▶ _Directions for this task_
Some entries follow. Reproduce exactly the lines starting at the one with "Section Logger." and stopping after the one with "The command loop".

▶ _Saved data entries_
-*-*-

(** The prefix by level; [t] is that of the telecom level. *)
Definition prefix_of (e t : bytes) (l : Level) : bytes :=
  match l with
  | BEGINNER => str "[STORY] " | INTERVIEW_C => str "[C++ DESIGN] " | INTERVIEW_T => t | ENGINEER => e | SYSTEM => []
  end.
Definition tagged (prefix : bytes) (tag msg time : bytes) : bytes :=
  [91] ++ time ++ str "][" ++ tag ++ str "] " ++ prefix ++ msg.
Definition bar_line (msg : bytes) : bytes := str "         │  " ++ msg.

Definition set_global (l : Level) (s : Settings) : Settings := mkSettings l (show_all s).
Definition set_all (s : Settings) : Settings := mkSettings (global_level s) true.
Definition is_env (v : option bytes) (name : bytes) : bool := bool_decide (default (str "ENGINEER") v = name).

(** The level of the IMS and, with [ALL], of the 5G core. *)
Definition level_ims (v : option bytes) (s : Settings) : Settings :=
  if is_env v (str "BEGINNER") then set_global BEGINNER s
  else if is_env v (str "INTERVIEW_C") then set_global INTERVIEW_C s
  else if is_env v (str "INTERVIEW_T") then set_global INTERVIEW_T s
  else set_global ENGINEER s.
Definition level_5g (v : option bytes) (s : Settings) : Settings :=
  if is_env v (str "ALL") then set_global ENGINEER (set_all s)
  else if is_env v (str "INTERVIEW_C") then set_global INTERVIEW_C s
  else if is_env v (str "INTERVIEW_T") then set_global INTERVIEW_T s
  else set_global ENGINEER s.
Definition level_cbrs (v : option bytes) (s : Settings) : Settings :=
  if is_env v (str "ALL") then set_all s else level_ims v s.

Definition shows_exactly (s : Settings) (l : Level) : bool := is_level l SYSTEM || is_level l (global_level s).
Definition shows_story (s : Settings) (l : Level) : bool :=
  is_level l SYSTEM || is_level l BEGINNER || show_all s || is_level l (global_level s).

(** [tnPad.resize(12, ' ')] of a name shorter than that. *)
Definition pad12 (name : bytes) : bytes := name ++ repeat 32 (12 - length name).

Definition log_4g : Flavour := {|
  shows := shows_exactly; ie_shows _ := true;
  print_line l tag _ msg time := tagged (prefix_of (str "[3GPP] ") (str "[3GPP LOGIC] ") l) tag msg time;
  ie_line := bar_line; warn_tag tag := tag; one_time := false; level_of_env _ s := s |}.
Definition log_ims : Flavour := {|
  shows := shows_exactly; ie_shows s := negb (is_level (global_level s) BEGINNER);
  print_line l tag _ msg time := tagged (prefix_of (str "[3GPP] ") (str "[3GPP LOGIC] ") l) tag msg time;
  ie_line := bar_line; warn_tag tag := tag; one_time := false; level_of_env := level_ims |}.
Definition log_5g : Flavour := {|
  shows := shows_story; ie_shows _ := true;
  print_line l tag _ msg time := tagged (prefix_of (str "[5GC] ") (str "[5G SBA] ") l) tag msg time;
  ie_line := bar_line; warn_tag tag := tag; one_time := false; level_of_env := level_5g |}.
Definition log_cbrs : Flavour := {|
  shows := shows_story; ie_shows _ := true;
  print_line _ tag thread msg time :=
    [91] ++ time ++ str "][" ++ tag ++ str "][" ++ pad12 thread ++ str "] " ++ msg;
  ie_line msg := repeat 32 34 ++ str "│  " ++ msg; warn_tag tag := [32] ++ tag ++ [32]; one_time := true; level_of_env := level_cbrs |}.

(** ** The log *)

(** [disk]: what the session file holds; [is_open]: whether the stream is open. *)
Record Log : Type := mkLog { settings : Settings; console : bytes; is_open : bool; disk : bytes }.

Section Logger.
Context `{Flavour} (openable : bool).

(** [getLogFile] opens the file, emptied, whenever the stream is not open. *)
Definition getLogFile (g : Log) : Log :=
  if is_open g then g else if openable then mkLog (settings g) (console g) true [] else g.
(* ===== verification/Console.v ===== *)
(** * The console of the 4G simulator

    The command loop of [4g-simulator/src/main.cpp]: what a line makes the main
    thread call, and the main thread with its shutdown, the bulk thread pool
    and the eNB's command thread closed into one system.  The text the loop
    prints is not modelled, nor is a signal, which ends the loop at another
    line.  A run of the performance scenarios is an opaque call. *)

From Stdlib Require Import Lia.
From stdpp Require Import relations sorting.
From S2P Require Import Prelude Text Strings NodeEnv Metrics ThreadPool Enb Scenario.
#[local] Open Scope Z_scope.

(** ** Reading a line *)

(** [int n = d; if (!(iss >> n) || n < 1) n = d]. *)
Definition number_or (d : Z) (iss : istream) : Z :=
  match extract_int d iss with (n, Some _) => if n <? 1 then d else n | (_, None) => d end.

(** ** The calls of the main thread *)

Inductive LogLevel : Set := BEGINNER | ENGINEER | INTERVIEW_T.

Inductive Call : Type :=
| PrintStatus
| SubmitCommand (cmd : bytes)       (** [enb.submitCommand] *)
| StartBulk (n : Z)
| PoolSubmit (cmd : bytes)          (** [pool.submit] of a task that submits the command *)
| WaitForAll (timeout_ms : Z)
| PrintReport
| SetLevel (l : LogLevel)
| PerfRun (s : Z) (buggy : bool) (n : Z)
| SetChaos (b : bool).

Definition cap (n : Z) : Z := if 100 <? n then 100 else n.

Definition bulk_calls (n : Z) : list Call :=
  StartBulk n :: repeat (PoolSubmit (str "CR 1")) (Z.to_nat n) ++ [WaitForAll 30000; PrintReport].
Lemma thread_step_same (w : nat) (now : Z) (t : Thread) (s f : Contention) :
  table_ok true s -> table_ok false f -> same s f ->
  exists t' s' f', thread_step hash w now t s = (t', s') /\ thread_step hash w now t f = (t', f') /\ same s' f'.
Proof.
  intros Hs Hf [H1 H2 H3]. unfold thread_step. destruct (t_pc t).
  - do 3 eexists. split; [reflexivity|]. split; [reflexivity|]. constructor.
    + intros id. rewrite (store_session_of true), (store_session_of false) by assumption.
      destruct (decide _); [reflexivity|apply H1].
    + unfold store_session. destruct (buggy_ s), (buggy_ f); exact H2.
    + unfold store_session. destruct (buggy_ s), (buggy_ f); exact H3.
  - exists (mkThread (t_i t) (Loaded (avg_latency_us_ s))), s, f. rewrite H3. split; [reflexivity|].
    split; [reflexivity|]. constructor; assumption.
  - do 3 eexists. split; [reflexivity|]. split; [reflexivity|]. constructor; [exact H1|exact H2|reflexivity].
  - do 3 eexists. split; [reflexivity|]. split; [reflexivity|]. constructor; cbn; [exact H1|congruence|exact H3].
Qed.

(** The same schedule on both. *)
Lemma schedule_same (sched : list (nat * Z)) (r g : Run) :
  table_ok true (r_table r) -> table_ok false (r_table g) -> same (r_table r) (r_table g) ->
  r_threads r = r_threads g ->
  match run_schedule hash per_worker sched r, run_schedule hash per_worker sched g with
  | Some r', Some g' => r_threads r' = r_threads g' /\ same (r_table r') (r_table g')
  | None, None => True
  | _, _ => False
  end.
Proof.
  revert r g. induction sched as [|[w now] sched IH]; intros r g Hr Hg S T; cbn [run_schedule]; [auto|].
  unfold run_step. cbn [fst snd]. rewrite <- T. destruct (r_threads r !! w) as [t|]; [|exact I]. cbn.
  destruct (t_i t <? per_worker); [|exact I].
  destruct (thread_step_same w now t _ _ Hr Hg S) as (t' & s' & f' & E1 & E2 & S').
  rewrite E1, E2. cbn. apply IH; cbn.
  - exact (thread_step_ok true w now t t' _ _ Hr E1).
  - exact (thread_step_ok false w now t t' _ _ Hg E2).
  - exact S'.
  - reflexivity.
Qed.

(** *** What a run leaves behind *)

(** How many sessions a thread has stored. *)
Definition stored (t : Thread) : Z := match t_pc t with Begin => t_i t | _ => t_i t + 1 end.
(* ===== verification/Perf4g.v ===== *)
(** * The performance scenarios of the 4G simulator

    [4g-simulator/src/perf/perf_scenarios.h]: five experiments, each with a
    slow variant and its repair.  The first, third and fourth are one shape, a
    producer that pushes [n] items on a queue and consumers that take them
    off, woken through a condition variable; they are instances of one
    transition system, in which [qmtx] is held across steps only by a consumer
    between its look at the predicate and its going to sleep ([Deciding]).
    The second counts under a lock or per thread, the fifth looks a Call-ID up
    by scanning texts or in an index.  Times and printed text are left out. *)

From Stdlib Require Import ZArith Lia.
From stdpp Require Import list gmap strings.
From S2P Require Import Prelude Text Strings.
#[local] Open Scope nat_scope.

(** ** Producer and consumers *)

Module Queue.

(** [n] items; the bound of the queue, if it has one; whether an idle consumer
    spins; how many consumers there are. *)
Record Config : Type := mkConfig { n_items : nat; max_q : option nat; spins : bool; pool_size : nat }.

Definition scenario1 (buggy : bool) (n : nat) : Config := mkConfig n None buggy 1.
Definition scenario3 (buggy : bool) (n : nat) : Config := mkConfig n (if buggy then None else Some 10) false 2.
Definition scenario4 (buggy : bool) (n : nat) : Config := mkConfig n None false (if buggy then 4 else 16).

Inductive Consumer : Set := Ready | Deciding | Asleep | Busy (v : nat) | Gone.

(** The producer: in its loop, waiting for room, between a push and
    [notify_one], waiting for [done] to reach [n], and closing down. *)
Inductive Producer : Set := Pushing | Blocked | Notifying | Draining | Stopped | Notified | Joined.

Record Scene : Type := mkScene {
  q : list nat;
  pushed : nat;
  producer : Producer;
  consumers : list Consumer;
  done : list nat;         (** the items done; the code counts them *)
  peak_depth : nat;
  wasted : nat
}.

Inductive Label : Set :=
| Push | Block | NotifyOne (c : option nat)
| Pop (c : nat) | Park (c : nat) | Sleep (c : nat) | Spin (c : nat) | Finish (c : nat) | Leave (c : nat) | Wake (c : nat)
| Stop | NotifyAll | Join.

Section Steps.
Context (cfg : Config).

(** The producer at the top of its loop. *)
Definition next_item (i : nat) : Producer := if i <? n_items cfg then Pushing else Draining.

Definition start : Scene := mkScene [] 0 (next_item 0) (replicate (pool_size cfg) Ready) [] 0 0.

Definition is_deciding (c : Consumer) : bool := match c with Deciding => true | _ => false end.
Definition is_asleep (c : Consumer) : bool := match c with Asleep => true | _ => false end.
Definition is_gone (c : Consumer) : bool := match c with Gone => true | _ => false end.
Definition unlocked (s : Scene) : bool := forallb (fun c => negb (is_deciding c)) (consumers s).
Definition stop (s : Scene) : bool := match producer s with Stopped | Notified | Joined => true | _ => false end.
Definition has_room (s : Scene) : bool := match max_q cfg with Some k => length (q s) <? k | None => true end.

Definition set_producer (p : Producer) (s : Scene) : Scene :=
  mkScene (q s) (pushed s) p (consumers s) (done s) (peak_depth s) (wasted s).
Definition set_consumer (c : nat) (k : Consumer) (s : Scene) : Scene :=
  mkScene (q s) (pushed s) (producer s) (<[c := k]> (consumers s)) (done s) (peak_depth s) (wasted s).

Definition push_item (s : Scene) : Scene :=
  mkScene (q s ++ [pushed s]) (S (pushed s)) Notifying (consumers s) (done s)
    (max (peak_depth s) (length (q s ++ [pushed s]))) (wasted s).

(** [q.pop()], and [not_full_cv.notify_one()]. *)
Definition pop_item (c v : nat) (r : list nat) (s : Scene) : Scene :=
  mkScene r (pushed s) (match producer s with Blocked => Pushing | p => p end) (<[c := Busy v]> (consumers s))
    (done s) (peak_depth s) (wasted s).

Definition finish_item (c v : nat) (s : Scene) : Scene :=
  mkScene (q s) (pushed s) (producer s) (<[c := Ready]> (consumers s)) (done s ++ [v]) (peak_depth s) (wasted s).
Definition spin (s : Scene) : Scene :=
  mkScene (q s) (pushed s) (producer s) (consumers s) (done s) (peak_depth s) (S (wasted s)).

Definition awaken (c : Consumer) : Consumer := match c with Asleep => Ready | _ => c end.
Definition wake_all (s : Scene) : Scene :=
  mkScene (q s) (pushed s) Notified (map awaken (consumers s)) (done s) (peak_depth s) (wasted s).

Definition guard (b : bool) (s : Scene) : option Scene := if b then Some s else None.

Definition step (l : Label) (s : Scene) : option Scene :=
  match l with
  | Push => match producer s with Pushing => guard (unlocked s && has_room s) (push_item s) | _ => None end
  | Block => match producer s with Pushing => guard (unlocked s && negb (has_room s)) (set_producer Blocked s) | _ => None end
  | NotifyOne None =>
      match producer s with
      | Notifying => guard (forallb (fun c => negb (is_asleep c)) (consumers s)) (set_producer (next_item (pushed s)) s)
      | _ => None
      end
  | NotifyOne (Some c) =>
      match producer s, consumers s !! c with
      | Notifying, Some Asleep => Some (set_consumer c Ready (set_producer (next_item (pushed s)) s))
      | _, _ => None
      end
  | Pop c =>
      match consumers s !! c, q s with
      | Some Ready, v :: r => guard (unlocked s) (pop_item c v r s)
      | _, _ => None
      end
  | Park c =>
      match consumers s !! c, q s with
      | Some Ready, [] => guard (unlocked s && negb (spins cfg) && negb (stop s)) (set_consumer c Deciding s)
      | _, _ => None
      end
  | Sleep c => match consumers s !! c with Some Deciding => Some (set_consumer c Asleep s) | _ => None end
  | Spin c =>
      match consumers s !! c, q s with
      | Some Ready, [] => guard (unlocked s && spins cfg && negb (stop s)) (spin s)
      | _, _ => None
      end
  | Finish c => match consumers s !! c with Some (Busy v) => Some (finish_item c v s) | _ => None end
  | Leave c =>
      match consumers s !! c, q s with
      | Some Ready, [] => guard (unlocked s && stop s) (set_consumer c Gone s)
      | _, _ => None
      end
  | Wake c => match consumers s !! c with Some Asleep => Some (set_consumer c Ready s) | _ => None end
  | Stop =>
      match producer s with
      | Draining => guard (n_items cfg <=? length (done s)) (set_producer Stopped s)
      | _ => None
      end
  | NotifyAll => match producer s with Stopped => Some (wake_all s) | _ => None end
  | Join => match producer s with Notified => guard (forallb is_gone (consumers s)) (set_producer Joined s) | _ => None end
  end.

Fixpoint run (ls : list Label) (s : Scene) : option Scene :=
  match ls with
  | [] => Some s
  | l :: ls' => match step l s with Some s' => run ls' s' | None => None end
  end.

End Steps.
End Queue.

(** ** Counting under a lock, or per thread *)

Module Counting.
#[local] Open Scope Z_scope.

Definition WORKERS : Z := 8.
Definition PER_WORKER (n : Z) : Z := n ÷ WORKERS.

Record Counters : Type := mkCounters { shared_counter : Z; local_counters : list Z }.

Definition counters0 : Counters := mkCounters 0 (repeat 0 (Z.to_nat WORKERS)).

(** One turn of a worker's loop; the lock makes it one step. *)
Definition turn (buggy : bool) (c : Counters) (w : nat) : Counters :=
  if buggy then mkCounters (shared_counter c + 1) (local_counters c)
  else mkCounters (shared_counter c) (alter (Z.add 1) w (local_counters c)).

(** The turns of all workers in some order, then the merge. *)
Definition scenario2 (buggy : bool) (turns : list nat) : Z :=
  let c := fold_left (turn buggy) turns counters0 in
  if buggy then shared_counter c else fold_left Z.add (local_counters c) (shared_counter c).

(** An order in which every worker does its turns. *)
Definition all_turns (n : Z) (turns : list nat) : Prop :=
  Forall (fun w => Z.of_nat w < WORKERS) turns /\
  forall w, Z.of_nat w < WORKERS -> Z.of_nat (count_occ Nat.eq_dec turns w) = PER_WORKER n.

End Counting.

(** ** Looking a Call-ID up: scanning texts, or in an index *)

Module Lookup.
#[local] Open Scope Z_scope.

Definition TABLE_SIZE : nat := 500.

Record Dialog : Type := mkDialog { call_id : bytes; state : Z }.

Definition dialog_id (i : nat) : bytes := str "call-" ++ to_string (Z.of_nat i) ++ str "@ims.local".
Definition table0 : list Dialog := map (fun i => mkDialog (dialog_id i) 0) (seq 0 TABLE_SIZE).

Definition index_of (table : list Dialog) : gmap bytes nat :=
  fold_left (fun m i => match table !! i with Some d => <[call_id d := i]> m | None => m end)
    (seq 0 (length table)) ∅.

Definition body_of (m : nat) : bytes :=
  str "INVITE sip:bob@ims.local SIP/2.0" ++ [13; 10] ++ str "Call-ID: call-"
  ++ to_string (Z.of_nat (m mod TABLE_SIZE)) ++ str "@ims.local" ++ [13; 10].
Definition body_buf (m : nat) : bytes :=
  str "call-" ++ to_string (Z.of_nat (m mod TABLE_SIZE)) ++ str "@ims.local".

Record Table : Type := mkTable { dialogs : list Dialog; hits : Z }.

Definition bump (d : Dialog) : Dialog := mkDialog (call_id d) (state d + 1).
Definition hit (i : nat) (t : Table) : Table := mkTable (alter bump i (dialogs t)) (hits t + 1).

(** The first dialog whose Call-ID occurs in the text. *)
Fixpoint scan (body : bytes) (ds : list Dialog) : option nat :=
  match ds with
  | [] => None
  | d :: ds' => if contains (call_id d) body then Some 0%nat else S <$> scan body ds'
  end.

Definition scan_message (t : Table) (m : nat) : Table :=
  match scan (body_of m) (dialogs t) with Some i => hit i t | None => t end.
Definition find_message (index : gmap bytes nat) (t : Table) (m : nat) : Table :=
  match index !! body_buf m with Some i => hit i t | None => t end.

Definition scenario5 (buggy : bool) (n : nat) : Table :=
  let t := mkTable table0 0 in
  if buggy then fold_left scan_message (seq 0 n) t
  else fold_left (find_message (index_of table0)) (seq 0 n) t.

End Lookup.

(** ** The dispatcher *)

Module Dispatch.
#[local] Open Scope Z_scope.

(** The scenario that [run] starts, and with which size. *)
Definition perf_run (scenario n : Z) : option (Z * Z) :=
  let size d := if 0 <? n then n else d in
  match scenario with
  | 1 => Some (1, size 3000)
  | 2 => Some (2, size 8000)
  | 3 => Some (3, size 60)
  | 4 => Some (4, size 24)
  | 5 => Some (5, size 100000)
  | _ => None
  end.

End Dispatch.

(** ** Lemmas and properties: producer and consumers *)

Module QueueFacts.
Import Queue.

Definition item_of (c : Consumer) : option nat := match c with Busy v => Some v | _ => None end.
Definition busy (cs : list Consumer) : list nat := omap item_of cs.
Definition attentive (c : Consumer) : bool := match c with Ready | Busy _ => true | _ => false end.

#[local] Arguments busy : simpl never.

Section Facts.
Context (cfg : Config) (Hroom : max_q cfg <> Some 0).

Record scene_ok (s : Scene) : Prop := {
  ok_size : length (consumers s) = pool_size cfg;
  ok_items : done s ++ busy (consumers s) ++ q s ≡ₚ seq 0 (pushed s);
  ok_count : match producer s with
             | Pushing | Blocked => pushed s < n_items cfg
             | Notifying => pushed s <= n_items cfg
             | _ => pushed s = n_items cfg
             end;
  ok_deciding : unlocked s = false -> q s = [];
  ok_awake : q s <> [] -> producer s = Notifying \/ existsb attentive (consumers s) = true;
  ok_gone : existsb is_gone (consumers s) = true -> stop s = true;
  ok_blocked : producer s = Blocked -> q s <> [];
  ok_cap : forall k, max_q cfg = Some k -> length (q s) <= k /\ peak_depth s <= k;
  ok_stop : stop s = true -> n_items cfg <= length (done s)
}.

Lemma existsb_replicate {A} (f : A -> bool) (n : nat) (x : A) : f x = false -> existsb f (replicate n x) = false.
Proof. intros H. induction n; cbn; [reflexivity|]. rewrite H. exact IHn. Qed.

Lemma busy_ready (n : nat) : busy (replicate n Ready) = [].
Proof. unfold busy. induction n; [reflexivity|exact IHn]. Qed.

Lemma next_item_count (i : nat) :
  i <= n_items cfg ->
  match next_item cfg i with
  | Pushing | Blocked => i < n_items cfg
  | Notifying => i <= n_items cfg
  | _ => i = n_items cfg
  end.
Proof. unfold next_item. destruct (Nat.ltb_spec i (n_items cfg)); lia. Qed.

-*-*-

▶ _Exercise response_
Section Logger.
Context `{Flavour} (openable : bool).

(** [getLogFile] opens the file, emptied, whenever the stream is not open. *)
Definition getLogFile (g : Log) : Log :=
  if is_open g then g else if openable then mkLog (settings g) (console g) true [] else g.
(* ===== verification/Console.v ===== *)
(** * The console of the 4G simulator

    The command loop of [4g-simulator/src/main.cpp]: what a line makes the main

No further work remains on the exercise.